Metabolic genes in cancer: their roles in tumor progression and clinical implications

Abstract

Re-programming of metabolic pathways is a hallmark of physiological changes in cancer cells. The expression of certain genes that directly control the rate of key metabolic pathways including glycolysis, lipogenesis and nucleotide synthesis are drastically altered at different stages of tumor progression. These alterations are generally considered as an adaptation of tumor cells; however, they also contribute to the progression of tumor cells to become more aggressive phenotypes. This review summarizes the recent information about the mechanistic link of these genes to oncogenesis and their potential utility as diagnostic markers as well as for therapeutic targets. We particularly focus on three groups of genes; GLUT1, G6PD, TKTL1 and PGI/AMF in glycolytic pathway, ACLY, ACC1 and FAS in lipogenesis and RRM2, p53R2 and TYMS for nucleotide synthesis. All these genes are highly up-regulated in a variety of tumor cells in cancer patients, and they play active roles in tumor progression rather than expressing merely as a consequence of phenotypic change of the cancer cells. Molecular dissection of their orchestrated networks and understanding the exact mechanism of their expression will provide a window of opportunity to target these genes for specific cancer therapy. We also reviewed existing database of gene microarray to validate the utility of these genes for cancer diagnosis.

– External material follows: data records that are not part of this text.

Lemma dp_set_NoDup u v m : NoDup m.*1 → NoDup (dp_set u v m).*1.
Proof.
  intros Hm. rewrite dp_set_keys. case_decide as Hin; [done|].
  apply NoDup_app. split; [done|]. split; [|apply NoDup_singleton].
  intros x Hx ->%list_elem_of_singleton. done.
Qed.

Lemma handle_one_record q s :
  one_record_per_user s → one_record_per_user (handle q s).
Proof.
  unfold one_record_per_user. intros Hs.
  destruct (writes_records q) eqn:Hq;
    [|by rewrite handle_keeps_records].
  destruct q; try discriminate Hq; cbn [handle].
  - unfold on_leave_lobby. repeat case_match; state_simpl; try done.
    by apply dp_set_NoDup.
  - unfold on_disconnect. cbv zeta. repeat case_match; state_simpl;
      try done; try (by apply dp_set_NoDup).
    unfold clear_timer_of. by destruct (timerInterval _).
  - destruct (sweep_fold_shrinks (now s) (disconnectedPlayers s) s)
      as (_ & _ & Hd).
    fold (sweep s) in Hd. rewrite Hd.
    eapply sublist_NoDup; [done|]. apply fmap_sublist, sublist_filter.
Qed.

Lemma reachable_one_record s : reachable s → one_record_per_user s.
Proof.
  induction 1.
  - apply NoDup_nil_2.
  - by apply handle_one_record.
  - unfold one_record_per_user. by rewrite disconnectedPlayers_fire.
  - done.
Qed.

Lemma sweep_fold_unexpired t es s :
  Forall (λ e, ¬ expired t e) es → fold_left (sweep_entry t) es s = s.
Proof.
  induction 1 as [|e es He _ IH]; [done|].
  cbn [fold_left]. unfold sweep_entry at 2.
  by destruct (Z.ltb_spec grace (t - e.2.2)).
Qed.

(** X21.  In a reachable state no user has two grace records, and the
    sweep removes exactly the records that are older than five minutes:
    the others stay, in their order.  A record that is removed takes its
    user off the roster of its lobby, if that lobby is alive.  A second
    sweep at the same time changes nothing. *)
Theorem sweep_drops_exactly_the_expired_records s :
  reachable s →
  NoDup (disconnectedPlayers s).*1
  ∧ disconnectedPlayers (sweep s)
    = filter (λ e, ¬ expired (now s) e) (disconnectedPlayers s)
  ∧ (∀ u c ts l', (u, (c, ts)) ∈ disconnectedPlayers s →
                  expired (now s) (u, (c, ts)) →
                  lobbies (sweep s) !! c = Some l' → u ∉ names l')
  ∧ sweep (sweep s) = sweep s.
Proof.
  intros Hs. pose proof (reachable_one_record s Hs) as Hnd.
  destruct (sweep_fold_shrinks (now s) (disconnectedPlayers s) s)
    as (Hsh & Hk & Hd).
  fold (sweep s) in Hsh, Hk, Hd. injection Hk as _ _ _ Hnow.
  assert (disconnectedPlayers (sweep s)
          = filter (λ e, ¬ expired (now s) e) (disconnectedPlayers s)) as Hd'.
  { rewrite Hd. apply filter_iff_in. intros [u [c ts]] Hin. split.
    - intros Hno Hex. apply Hno. apply list_elem_of_fmap.
      exists (u, (c, ts)). split; [done|]. by apply list_elem_of_filter.
    - intros Hno ([u' [c' ts']] & Hu & Hin')%list_elem_of_fmap.
      apply list_elem_of_filter in Hin' as [Hex Hin']. cbn in Hu. subst u'.
      assert ((c', ts') = (c, ts)) as [= -> ->]; [|done].
      clear -Hnd Hin Hin'. unfold one_record_per_user in Hnd.
      induction (disconnectedPlayers s) as [|[k v] m IH];
        [by apply elem_of_nil in Hin|].
      rewrite fmap_cons in Hnd. apply NoDup_cons in Hnd as [Hk Hnd].
      apply elem_of_cons in Hin as [Hin|Hin], Hin' as [Hin'|Hin'].
      + congruence.
      + injection Hin as -> ->. destruct Hk. apply list_elem_of_fmap.
        by exists (k, (c', ts')).
      + injection Hin' as -> ->. destruct Hk. apply list_elem_of_fmap.
        by exists (k, (c, ts)).
      + by apply IH. }
  split; [exact Hnd|]. split; [exact Hd'|]. split.
  - intros u c ts l' Hin Hex Hl'.
    assert (is_Some (lobbies s !! c)) as Hl.
    { specialize (Hsh c). rewrite Hl' in Hsh.
      by destruct (lobbies s !! c). }
    destruct (sweep_fold_removes c u (now s) (disconnectedPlayers s) s ts
                Hin Hl Hex) as (l & Hl2 & Hu).
    fold (sweep s) in Hl2. congruence.
  - unfold sweep at 1. rewrite Hnow, Hd'. apply sweep_fold_unexpired.
    apply Forall_forall. intros x Hx. by apply list_elem_of_filter in Hx as [? _].
Qed.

Fig. 1. Metabolic genes in cancer

GLUT1; glucose transporter 1, G6PD; Glucose-6-phosphate dehydrogenase, TKTL1; transketolase-like-1, RRM2; ribonucleotide reductase subunit M2, p53R2; p53-inducible ribonucleotide reductase small subunit 2 homolog, TYMS; thymidylate synthase, FH; fumarate hydratase, SDH; succinate dehydrogenase, IDH; isocitrate dehydrogenase, ACLY; ATP citrate lyase, ACC; acetyl-CoA carboxylase, and FAS; fatty acid synthase

Fig. 2. The expression profile of metabolic genes in clinical samples

The expressions of nine metabolic genes in four different types of cancers (breast, prostate, lung and colon) were examined using the GEO microarray database, and identity of each cohort was shown by GEO ID number. A closed box indicates significantly positive expression (p<0.05), and the number of normal and tumor samples in each cohort was also shown in the right column. N/A; Not Available.

Fig. 3. Kaplan-Meier analysis of metabolic genes for breast cancer patients

Microarray data of 663 breast cancer patients from four independent cohorts were normalized and examined by meta-analysis for PGI, ACLY, RRM2 and TYMS. P value was calculated by log-rank test.